Lemma upsert_keeps_log c uid data f : keeps_log (Events.upsert_object c uid data f).
Proof.
  intros w Hwf Hroom Ht.
  assert (room (db (store w))) as Hseq.
  { pose proof (layer_upsert_object (J := seq_grows) c uid data f w). unfold room in *. lia. }
  destruct (objects_of (db (store w)) !! (c, uid)) as [o|] eqn:Ho.
  - assert (log_ready c (db (store w))) as Hr.
    { split; [|done]. apply lookup_objects_of in Ho as [Hin [= <- _]]; [|done].
      pose proof (Db.wf_object_calendar _ Hwf) as Hc. rewrite Forall_forall in Hc. by apply Hc. }
    destruct (run_upsert_update Hnf w c uid data f o Hwf Hr Ho)
      as (obj & w' & -> & Hm & _ & _ & _ & _ & _ & _ & Hn).
    by eapply (tracked_saved _ _ obj "modified").
  - destruct (decide (c ∈ Db.calendar_ids (db (store w)) ∧
      uuid_v7 (insert_step w) ∉ CalendarObject.id <$> Db.calendar_objects (db (store w))))
      as [[Hc Hid]|Hno].
    + destruct (run_upsert_insert Hnf w c uid data f Hwf (conj Hc Hseq) Ho Hid)
        as (obj & w' & -> & Hm & _ & _ & _ & _ & _ & Hn).
      by eapply (tracked_saved _ _ obj "created").
    + destruct (run_upsert_refused Hnf w c uid data f Hwf Ho) as (e & w' & -> & Hs);
        [|cbn [snd]; by rewrite Hs].
      apply not_and_l in Hno as [Hno|Hno]; [by left|right; by apply dec_stable].
Qed.

Lemma delete_keeps_log c uid : keeps_log (Events.delete_object c uid).
Proof.
  intros w Hwf Hroom Ht.
  assert (room (db (store w))) as Hseq.
  { pose proof (layer_delete_object (J := seq_grows) c uid w). unfold room in *. lia. }
  destruct (run_delete_object Hnf w c uid Hwf Hseq) as (r & w' & -> & Hm & Hr).
  destruct (objects_of (db (store w)) !! (c, uid)) as [o|].
  - destruct Hr as [_ Hn]. by eapply tracked_deleted.
  - destruct Hr as [_ Hs]. cbn [snd]. by rewrite Hs.
Qed.

Lemma delete_calendar_keeps_log id : keeps_log (Calendars.delete_calendar id).
Proof.
  intros w Hwf _ Ht. unfold Calendars.delete_calendar.
  rewrite run_try, run_sql_try by apply Hnf.
  pose proof (tracked_delete_calendar id (clock w) _ Hwf Ht) as Ht'.
  destruct (Calendars.delete_by_id id (clock w) (db (store w))) as [[r|e] d'];
    exact Ht'.
Qed.

#[export] Instance tracks_prog_closed : ProgClosed tracks.
Proof using All.
  split; unfold holds.
  - intros A a. split; [apply closed_ret|]. split; [apply closed_ret|]. by intros w.
  - intros A B p f (Hk & Hg & Hp) Hf.
    split; [apply closed_bind; [exact Hk|apply Hf]|].
    split; [apply closed_bind; [exact Hg|apply Hf]|].
    intros w Hwf. pose proof (keeps_run p w Hk Hwf) as Hwf'. specialize (Hp w Hwf).
    rewrite run_bind. destruct (run p w) as [a w']. cbn [snd] in *.
    destruct (Hf a) as (_ & Hg' & Hf'). intros Hroom Ht. apply Hf'; [done..|].
    apply Hp; [|done]. specialize (Hg' w'). unfold room in *. lia.
  - intros R f. apply tracks_quiet; apply closed_observe.
Qed.

#[export] Instance tracks_read_closed : ReadClosed tracks.
Proof using All.
  split; [apply _|..]; intros; apply tracks_quiet;
    eauto using read_prog with closure typeclass_instances.
Qed.

#[export] Instance tracks_write_closed : WriteClosed tracks.
Proof using All.
  split; [apply _|..]; intros;
    try (apply tracks_quiet; eauto with closure quiet typeclass_instances; fail).
  - apply tracks_quiet; [by apply closed_sessions..|by apply quiet_sessions].
  - split; [|split; [|apply delete_calendar_keeps_log]]; apply closed_delete_calendar.
  - split; [|split; [|apply upsert_keeps_log]]; apply closed_upsert_object.
  - split; [|split; [|apply delete_keeps_log]]; apply closed_delete_object.
Qed.
End tracking.

(** ** After a sequence of tasks *)

Section histories.
Context `{SqliteLaws, UuidLaws, Argon2, Base64, QuickXml, Rng, Chrono, Serde}.
Context (Hnf : ∀ n, sql_fault n = None).

Lemma after_room ts ts' :
  room (db (store (after (ts ++ ts')))) → room (db (store (after ts))).
Proof using All.
  rewrite after_app. pose proof (closed_run_tasks (J := seq_grows) ts' (after ts)) as Hg.
  unfold room. unfold holds, seq_grows in Hg. lia.
Qed.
----
> [What is being asked] Return exactly the lines from the one containing "destruct (Hf a)" to the last line of the data, and nothing more.

> [Task result]
    destruct (Hf a) as (_ & Hg' & Hf'). intros Hroom Ht. apply Hf'; [done..|].
    apply Hp; [|done]. specialize (Hg' w'). unfold room in *. lia.
  - intros R f. apply tracks_quiet; apply closed_observe.
Qed.

#[export] Instance tracks_read_closed : ReadClosed tracks.
Proof using All.
  split; [apply _|..]; intros; apply tracks_quiet;
    eauto using read_prog with closure typeclass_instances.
Qed.

#[export] Instance tracks_write_closed : WriteClosed tracks.
Proof using All.
  split; [apply _|..]; intros;
    try (apply tracks_quiet; eauto with closure quiet typeclass_instances; fail).
  - apply tracks_quiet; [by apply closed_sessions..|by apply quiet_sessions].
  - split; [|split; [|apply delete_calendar_keeps_log]]; apply closed_delete_calendar.
  - split; [|split; [|apply upsert_keeps_log]]; apply closed_upsert_object.
  - split; [|split; [|apply delete_keeps_log]]; apply closed_delete_object.
Qed.
End tracking.

(** ** After a sequence of tasks *)

Section histories.
Context `{SqliteLaws, UuidLaws, Argon2, Base64, QuickXml, Rng, Chrono, Serde}.
Context (Hnf : ∀ n, sql_fault n = None).

Lemma after_room ts ts' :
  room (db (store (after (ts ++ ts')))) → room (db (store (after ts))).
Proof using All.
  rewrite after_app. pose proof (closed_run_tasks (J := seq_grows) ts' (after ts)) as Hg.
  unfold room. unfold holds, seq_grows in Hg. lia.
Qed.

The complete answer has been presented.